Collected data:
== Segment start ==

(** The packet-out of a port, read by a switch, carries the frame and sends it
    out of that port; the frame is a discovery packet. *)
Lemma created_packet (randint : nat -> Z) other dpid n addr x :
  0 <= dpid < 2 ^ 64 -> 0 <= n <= OFPP_MAX -> eth_ok addr -> xid_ok x ->
  exists packet x' data raw, create_discovery_packet dpid n addr x = (Ok packet, x') /\ xid_ok x' /\
    (forall a r, exists m, packet_out_unpack a (packet ++ r) = Ok (m, r) /\
       po_data m = data /\ po_actions m = [AOutput (mk_action_output OFPAT_OUTPUT 8 (Some n) 0)]) /\
    lldp_parse raw = Ok (true, discovery_tlvs dpid n) /\
    forall g, exists g', parse_ethernet randint (lldp_app other) data g
      = (Ok (mk_ethernet true (HwEth NDP_MULTICAST) addr LLDP_TYPE (PHdr true (HApp Lldp (Ok raw)) PNone)), g').
Proof.
  intros Hd Hn Ha Hx. assert (Hn2 : uint_ok 2 n) by (unfold uint_ok, OFPP_MAX in *; simpl in *; lia).
  pose proof (discovery_tlvs_wf dpid n Hd Hn2) as Hw.
  destruct (lldp_comes_back _ Hw) as (raw & Er & Hr). specialize (Hr []). rewrite app_nil_r in Hr.
  assert (Hl : blen raw <= 2565).
  { destruct Hw as (c & p & v & opts & El & _ & _ & _ & Hf & _).
    change 2565 with (513 * Z.of_nat (length (discovery_tlvs dpid n))). apply (lldp_pack_size (discovery_tlvs dpid n)); [|exact Er].
    rewrite El. change (c :: p :: v :: opts ++ [new_end_tlv]) with ((c :: p :: v :: opts) ++ [new_end_tlv]).
    apply Forall_app. split; [exact Hf|by apply Forall_singleton]. }
  destruct (ethernet_reads randint (lldp_app other) (HwEth NDP_MULTICAST) addr LLDP_TYPE raw
    (PHdr true (HApp Lldp (Ok raw)) PNone)) as (b & Lb & Hpack & Hparse); [by vm_compute|done|by vm_compute|..].
  { intros fuel Hf. destruct fuel as [|fuel]; [lia|]. intros g. exists g. cbn [reads parse parse_step lldp_app type_parsers].
    rewrite M_bind_unfold. unfold lift. by rewrite Hr. }
  set (data := b ++ raw) in *. assert (Hld : 0 <= blen data <= 2579) by (subst data; rewrite blen_app, Lb; pose proof (blen_nonneg raw); lia).
  set (po := mk_ofp_packet_out (new_header OFPT_PACKET_OUT) (-1) OFPP_NONE [output n] data).
  assert (Hpo : packet_out_wf po).
  { split; [by split_and!|]. cbn [po po_hdr po_actions po_data po_buffer_id po_in_port]. split.
    - change (len_all [output n]) with 8. unfold uint_ok. change (256 ^ Z.of_nat 2) with 65536. lia.
    - split; [by vm_compute|]. split; [by left|]. split; [by vm_compute|].
      apply Forall_singleton. split; [by eexists|]. split; [done|]. split; [by exists n|by vm_compute]. }
  destruct (packet_out_law po x Hpo Hx) as (h & y & body & a' & x' & E & Hx' & _ & _ & _ & _ & _ & Hu).
  exists (header_bytes h y ++ body), x', data, raw. split; [|split; [done|split; [|done]]].
  - unfold create_discovery_packet. rewrite Er, M_bind_lift_Ok. rewrite (Hpack _ _ (PHdr false (HApp Lldp (Ok raw)) PNone)) by (cbn; by rewrite app_nil_r).
    rewrite M_bind_lift_Ok, M_bind_unfold. unfold packet_out. cbn [message_pack]. unfold pack_as. rewrite M_bind_unfold.
    fold po. by rewrite E.
  - intros a r. destruct (Hu a r) as (m & Em & Eq & Ed). exists m. split; [done|]. split; [done|]. apply output_after; [lia|].
    apply packet_out_pack_keeps in E. unfold packet_out_eq in Eq. rewrite !andb_true_iff in Eq. destruct Eq as [_ Eq].
    by rewrite E in Eq.
Qed.

Section found.
Context (explicit_drop : bool).

(** What becomes of the state when a packet from the other end of a link comes
    in: the message that drops it from its buffer, the time of the link, and the
    event for a link that is new. *)
Definition link_seen (now : Z) (event : PacketIn) (link : Link) (d : discovery) : discovery :=
  mk_discovery (dps d) (<[link := now]> (links d)) (packets d) (timer d) (xids d)
    (effects d ++
     (if explicit_drop && negb (ev_buffer_id event =? -1)
      then [ESend (ev_dpid event) (packet_out (ev_buffer_id event) (ev_port event) [] [])] else []) ++
     (if bool_decide (is_Some (links d !! link)) then [] else [ELink true link])).

Lemma handle_discovery_packet now event addr raw dpid n d :
  0 <= dpid -> 0 <= n ->
  ev_parsed event = Ok (mk_ethernet true (HwEth NDP_MULTICAST) addr LLDP_TYPE (PHdr true (HApp Lldp (Ok raw)) PNone)) ->
  lldp_parse raw = Ok (true, discovery_tlvs dpid n) -> dpid ∈ dps d -> (ev_dpid event, ev_port event) <> (dpid, n) ->
  handle_PacketIn explicit_drop now event d
    = (Ok true, link_seen now event (mk_Link dpid n (ev_dpid event) (ev_port event)) d).
Proof.
  intros Hd Hn Ev Er Hin Hne. unfold handle_PacketIn. rewrite Ev, M_bind_lift_Ok. cbn [e_type e_dst e_next].
  rewrite Z.eqb_refl, bool_decide_eq_true_2 by done. cbn [negb]. unfold tlvs_of. rewrite Er.
  set (send := if explicit_drop && _ then _ else _ : M discovery unit).
  destruct d as [dps0 links0 packets0 timer0 xids0 effects0]. cbn [dps] in Hin.
  assert (Es : send (mk_discovery dps0 links0 packets0 timer0 xids0 effects0)
    = (Ok tt, mk_discovery dps0 links0 packets0 timer0 xids0 (effects0 ++ if explicit_drop && negb (ev_buffer_id event =? -1)
      then [ESend (ev_dpid event) (packet_out (ev_buffer_id event) (ev_port event) [] [])] else []))).
  { subst send. destruct (_ && _); [done|]. by rewrite app_nil_r. }
  rewrite M_bind_unfold, Es. cbn [discovery_tlvs]. change (tlv_type (chassis_fill _ _)) with CHASSIS_ID_TLV.
  change (tlv_type (ttl_fill _)) with TTL_TLV. change (tlv_type (port_fill _ _)) with PORT_ID_TLV. rewrite !Z.eqb_refl. cbn [negb orb].
  rewrite sys_desc_text by done.
  rewrite M_bind_unfold. cbn [get dps]. rewrite bool_decide_eq_true_2 by done. cbn [negb].
  rewrite port_text by done.
  replace ((ev_dpid event =? dpid) && (ev_port event =? n)) with false
    by (symmetry; apply andb_false_iff; rewrite !Z.eqb_neq; destruct (Z.eq_dec (ev_dpid event) dpid); [right|left]; congruence).
  cbv zeta. rewrite M_bind_unfold. cbn [get links]. rewrite M_bind_unfold. cbn [modify set_links].
  unfold link_seen. cbn [dps links packets timer xids effects]. rewrite M_bind_unfold.
  destruct (bool_decide (is_Some (links0 !! _))); cbn; unfold add_effect, set_links; cbn [dps links packets timer xids effects];
    [by rewrite app_nil_r|by rewrite <-app_assoc].
Qed.
End found.

(** ** The invariant *)

(** What a listener knows of the links; it is told of each one when it is new
    and when it goes. *)
Definition hear (s : option (gset Link)) (e : effect) : option (gset Link) :=
  s ← s;
  match e with
  | ELink true l => if decide (l ∈ s) then None else Some ({[l]} ∪ s)
  | ELink false l => if decide (l ∈ s) then Some (s ∖ {[l]}) else None
  | _ => Some s
  end.
Definition heard (es : list effect) : option (gset Link) := foldl hear (Some ∅) es.

Lemma heard_app es es' s : heard es = Some s -> heard (es ++ es') = foldl hear (Some s) es'.
Proof. intros H. unfold heard in *. by rewrite foldl_app, H. Qed.

Lemma NoDup_fmap_filter {A B} (f : A -> B) (P : A -> Prop) `{!forall a, Decision (P a)} l :
  NoDup (f <$> l) -> NoDup (f <$> filter P l).
Proof.
  induction l as [|a l IH]; [done|]. rewrite fmap_cons, NoDup_cons. intros [Ha Hl]. rewrite filter_cons.
  case_decide; [|by apply IH]. rewrite fmap_cons, NoDup_cons. split; [|by apply IH].
  intros (b & E & [_ Hb]%list_elem_of_filter)%list_elem_of_fmap. apply Ha, list_elem_of_fmap. by exists b.
Qed.

Record discovery_ok (d : discovery) : Prop := mk_discovery_ok {
  ok_ends : forall l, l ∈ dom (links d) -> dpid1 l ∈ dps d /\ dpid2 l ∈ dps d /\ (dpid1 l, port1 l) <> (dpid2 l, port2 l);
  ok_heard : heard (effects d) = Some (dom (links d));
  ok_items : forall p, p ∈ packets d -> si_dpid p ∈ dps d /\ si_port p <= OFPP_MAX;
  ok_once : NoDup ((fun p => (si_dpid p, si_port p)) <$> packets d)
}.

Section invariant.
Context (listeners : bool -> Link -> option exn).

(** Links that are known go, and listeners are told of each. *)
Lemma deleteLinks_spec ls d :
  NoDup ls -> (forall l, l ∈ ls -> l ∈ dom (links d) /\ listeners false l = None) ->
  exists d', deleteLinks listeners ls d = (Ok tt, d') /\ dps d' = dps d /\ packets d' = packets d /\ timer d' = timer d /\
    effects d' = effects d ++ (ELink false <$> ls) /\ dom (links d') = dom (links d) ∖ list_to_set ls /\
    forall l, l ∉ ls -> links d' !! l = links d !! l.
Proof.
  intros Hn. revert d. induction Hn as [|l ls Hl Hn IH]; intros d Hin.
  - exists d. split_and!; try done; [by rewrite app_nil_r|set_solver].
  - cbn [deleteLinks for_each]. destruct (Hin l) as [Hs Hq]; [by left|].
    destruct (IH (add_effect (ELink false l) (set_links (delete l (links d)) d))) as (d' & E & E1 & E2 & E3 & E4 & E5 & E6).
    { intros l' Hl'. cbn. rewrite dom_delete. destruct (Hin l') as [? ?]; [by right|]. set_solver. }
    exists d'. split.
    + rewrite M_bind_unfold, M_bind_unfold. cbn [get]. rewrite M_bind_unfold, bool_decide_eq_true_2 by by apply elem_of_dom.
      cbn [guard_ok lift]. rewrite M_bind_unfold. cbn [modify]. unfold raiseEvent, emit. rewrite M_bind_unfold. cbn [modify].
      rewrite Hq. exact E.
    + split_and!; [done..| | |].
      * rewrite E4. cbn. by rewrite <-app_assoc.
      * rewrite E5. cbn. rewrite dom_delete_L. set_solver.
      * intros l' [? ?]%not_elem_of_cons. rewrite E6 by done. cbn. by rewrite lookup_delete_ne.
Qed.

Lemma hear_gone ls s : NoDup ls -> (forall l, l ∈ ls -> l ∈ s) -> foldl hear (Some s) (ELink false <$> ls) = Some (s ∖ list_to_set ls).
Proof.
  intros Hn. revert s. induction Hn as [|l ls Hl Hn IH]; intros s Hin; [cbn; f_equal; set_solver|].
  cbn. rewrite decide_True by (apply Hin; left). rewrite IH; [f_equal; set_solver|].
  intros l' Hl'. assert (l' ∈ s) by (apply Hin; by right). set_solver.
Qed.

Context (install_flow explicit_drop : bool) (keys : gmap Link Z -> list Link).
Context (Hkeys : forall a, keys a ≡ₚ (map_to_list a).*1).

Lemma elem_of_keys a l : l ∈ keys a <-> l ∈ dom a.
Proof.
  rewrite Hkeys, elem_of_dom, list_elem_of_fmap. split.
  - intros ([l' t] & -> & H%elem_of_map_to_list). by exists t.
  - intros [t Ht]. exists (l, t). by split; [|apply elem_of_map_to_list].
Qed.
Lemma NoDup_keys a : NoDup (keys a).
Proof. rewrite Hkeys. apply NoDup_fst_map_to_list. Qed.

Context (Hquiet : forall l, listeners false l = None).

== Segment end ==

One stretch of the lines above is wanted, from the line that contains "match e with" through the line that contains "case_decide; [|by apply". Output it exactly.

[ANSWER SPACE]:
  match e with
  | ELink true l => if decide (l ∈ s) then None else Some ({[l]} ∪ s)
  | ELink false l => if decide (l ∈ s) then Some (s ∖ {[l]}) else None
  | _ => Some s
  end.
Definition heard (es : list effect) : option (gset Link) := foldl hear (Some ∅) es.

Lemma heard_app es es' s : heard es = Some s -> heard (es ++ es') = foldl hear (Some s) es'.
Proof. intros H. unfold heard in *. by rewrite foldl_app, H. Qed.

Lemma NoDup_fmap_filter {A B} (f : A -> B) (P : A -> Prop) `{!forall a, Decision (P a)} l :
  NoDup (f <$> l) -> NoDup (f <$> filter P l).
Proof.
  induction l as [|a l IH]; [done|]. rewrite fmap_cons, NoDup_cons. intros [Ha Hl]. rewrite filter_cons.
  case_decide; [|by apply IH]. rewrite fmap_cons, NoDup_cons. split; [|by apply IH].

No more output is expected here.